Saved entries

Lemma run_settling a sched : forall s s',
  Settling a s -> no_failure sched -> run a s sched = Some s' ->
  Settling a s'.
Proof.
  induction sched as [|[i ans] sched IH]; intros s s' Hs Hnf Hrun.
  - now injection Hrun as <-.
  - cbn [run] in Hrun. inversion Hnf as [|? ? Hans Hnf']; subst.
    cbn [snd] in Hans.
    destruct (deliver a s i ans) as [s1|] eqn:Hd; [|discriminate].
    eauto using deliver_settling.
Qed.

(** On top of [Steady], while the terminal has had room at every turn:
    the callback has been called exactly when the thread counter is 0,
    and the promise is resolved only once the cursor is past the range,
    and at the latest when the counter is 0. *)
Record Finishing (a : ScanArgs) (s : Scan) : Prop := {
  fi_steady : Steady a s;
  fi_calls :
    callbackCalls s
    = if (numThreads s =? 0) && callback a
      then [(false, stoppingBlock a)] else [];
  fi_late : promise s <> None -> blockNumber s = stoppingBlock a + 1;
  fi_done : numThreads s = 0 -> promise s <> None
}.

Lemma spawning_finishing a s :
  startingBlock a <= stoppingBlock a ->
  Spawning a (spawned a) s -> Finishing a s.
Proof.
  intros Hle Hsp. pose proof (spawning_steady a s Hle Hsp) as Hs.
  destruct Hsp as [Hnt He Hb Ht Hl Hp Hc Hpr Hcc Hr].
  assert (1 <= spawned a) by (unfold spawned, maxThreads; lia).
  constructor; try assumption.
  - rewrite Hcc. destruct (numThreads s =? 0) eqn:E;
      [apply Z.eqb_eq in E; lia | reflexivity].
  - rewrite Hpr. intros H0. now contradiction H0.
  - lia.
Qed.
(** [SBundle.RefundPercent]: the percent of the first entry of the refund
    configuration, nil when there is none. *)
Definition SBundle_RefundPercent (b : SBundle) : option Z :=
  if length (BundleValidity.RefundConfig (Validity b)) =? 0
  then None
  else
    Some (RefundConfig.Percent
            (nth 0 (BundleValidity.RefundConfig (Validity b))
               (RefundConfig.mk zeroAddress 0))).

(** What decides the hash of a body element: its two references. *)
Definition bodyContent (e : BundleBody) : option Transaction * option SBundle :=
  (Tx e, Bundle e).

End BundleMethods.

Section LoopHelpers.
Context `{Externals}.

(** The records among the events of one subscription that parse, in the
    order of the events. *)
Fixpoint parsedEvents (src : EventSource) (events : list Bytes)
  : list BuilderPayloadAttributes.t :=
  match events with
  | [] => []
  | data :: rest =>
      match UnmarshalAttributes src data with
      | Ok attrs => attrs :: parsedEvents src rest
      | Err _ => parsedEvents src rest
      end
  end.

(** The errors of the events that do not parse, in the order of the
    events. *)
Fixpoint parseErrors (src : EventSource) (events : list Bytes) : list error :=
  match events with
  | [] => []
  | data :: rest =>
      match UnmarshalAttributes src data with
      | Ok _ => parseErrors src rest
      | Err err => err :: parseErrors src rest
      end
  end.

(** Call number [n] of [SubscribeWithContext] by the loop of [opbc]. *)
Definition subscription (src : EventSource) (opbc : OpBeaconClient) (n : nat)
  : list Bytes * option error :=
  SubscribeWithContext src (endpoint opbc ++ "/events")%string
    (cancelled opbc) n.

(** What call number [n] leaves in the log: the parse errors of its events,
    then its own error. *)
Definition subscriptionErrors (src : EventSource) (opbc : OpBeaconClient)
  (n : nat) : list error :=
  parseErrors src (fst (subscription src opbc n))
  ++ match snd (subscription src opbc n) with
     | Some e => [e]
     | None => []
     end.

Definition subscriptionFailed (src : EventSource) (opbc : OpBeaconClient)
  (n : nat) : bool :=
  match snd (subscription src opbc n) with
  | Some _ => true
  | None => false
  end.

EXERCISE DESCRIPTION - Scan the data for the string "Bytes" and copy each line in which it occurs.

YOUR RESPONSE -
Fixpoint parsedEvents (src : EventSource) (events : list Bytes)
Fixpoint parseErrors (src : EventSource) (events : list Bytes) : list error :=
  : list Bytes * option error :=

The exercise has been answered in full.